Exercise requirements:
Using the entries that follow, write out the line containing "plot, its log and its output file.", the line containing "(** ** Python built-ins used by the script *)", and every line between them, exactly and nothing else.

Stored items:

(** * kuibit, examples/bins/plot_ah_found.py

    A shallow embedding of the script that plots the times at which the
    requested apparent horizons were found, and the properties of its
    plot, its log and its output file.

    The script is a sequence of calls on three collaborators: the
    [logging] module, kuibit's [SimDir] and [matplotlib.pyplot].  Each
    collaborator is modelled by the part of its state the script can
    change; the script itself is a computation in a monad that threads
    this state and propagates exceptions, in the order of the source. *)

From Stdlib Require Import ZArith List String Ascii QArith Bool Lia.
From Stdlib Require Import DecimalString DecimalZ.
Import ListNotations.

Local Open Scope string_scope.
Local Open Scope Z_scope.

(** ** Python built-ins used by the script *)

(** Exceptions.  [ValueError] is what the built-ins and pyplot raise;
    [CollaboratorError] stands for anything raised by the simulation
    directory reader (a missing directory, a malformed file). *)
Inductive exn : Type :=
| ValueError (msg : string)
| CollaboratorError (msg : string).

(** [str(h)] for a Python [int]: decimal digits, with a leading minus
    sign for negative numbers. *)
Definition str (h : Z) : string := NilZero.string_of_int (Z.to_int h).

(** [sep.join(parts)]. *)
Definition join (sep : string) (parts : list string) : string :=
  String.concat sep parts.

(** [repr] of a list of ints, as an f-string prints it. *)
Definition repr_list (l : list Z) : string :=
  "[" ++ join ", " (map str l) ++ "]".

(** [x in l]. *)
Definition py_in (x : Z) (l : list Z) : bool := existsb (Z.eqb x) l.

(** [l * n] on lists: [n] copies of [l], concatenated. *)
Definition list_mul {A : Type} (l : list A) (n : nat) : list A :=
  List.concat (repeat l n).

(** [min(l)] and [max(l)]; both raise on an empty sequence. *)
Definition py_min (l : list Z) : exn + Z :=
  match l with
  | [] => inl (ValueError "min() arg is an empty sequence")
  | x :: r => inr (fold_left Z.min r x)
  end.

Definition py_max (l : list Z) : exn + Z :=
  match l with
  | [] => inl (ValueError "max() arg is an empty sequence")
  | x :: r => inr (fold_left Z.max r x)
  end.

(** [int(s)] on the output of [str]: the signed decimal number read
    back. *)
Definition int_of_str (s : string) : option Z :=
  option_map Z.of_int (NilZero.int_of_string s).

(** [s.split(sep)] for a separator of one character: the fields of [s]
    between the separators, empty fields included. *)
Fixpoint split (sep : ascii) (s : string) : list string :=
  match s with
  | EmptyString => [EmptyString]
  | String c r =>
      if Ascii.eqb c sep then EmptyString :: split sep r
      else match split sep r with
           | [] => [String c EmptyString]
           | field :: fields => String c field :: fields
           end
  end.

(** [sep in s] for a character [sep]. *)
Fixpoint contains (sep : ascii) (s : string) : bool :=
  match s with
  | EmptyString => false
  | String c r => Ascii.eqb c sep || contains sep r
  end.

The completed task:
    plot, its log and its output file.

    The script is a sequence of calls on three collaborators: the
    [logging] module, kuibit's [SimDir] and [matplotlib.pyplot].  Each
    collaborator is modelled by the part of its state the script can
    change; the script itself is a computation in a monad that threads
    this state and propagates exceptions, in the order of the source. *)

From Stdlib Require Import ZArith List String Ascii QArith Bool Lia.
From Stdlib Require Import DecimalString DecimalZ.
Import ListNotations.

Local Open Scope string_scope.
Local Open Scope Z_scope.

(** ** Python built-ins used by the script *)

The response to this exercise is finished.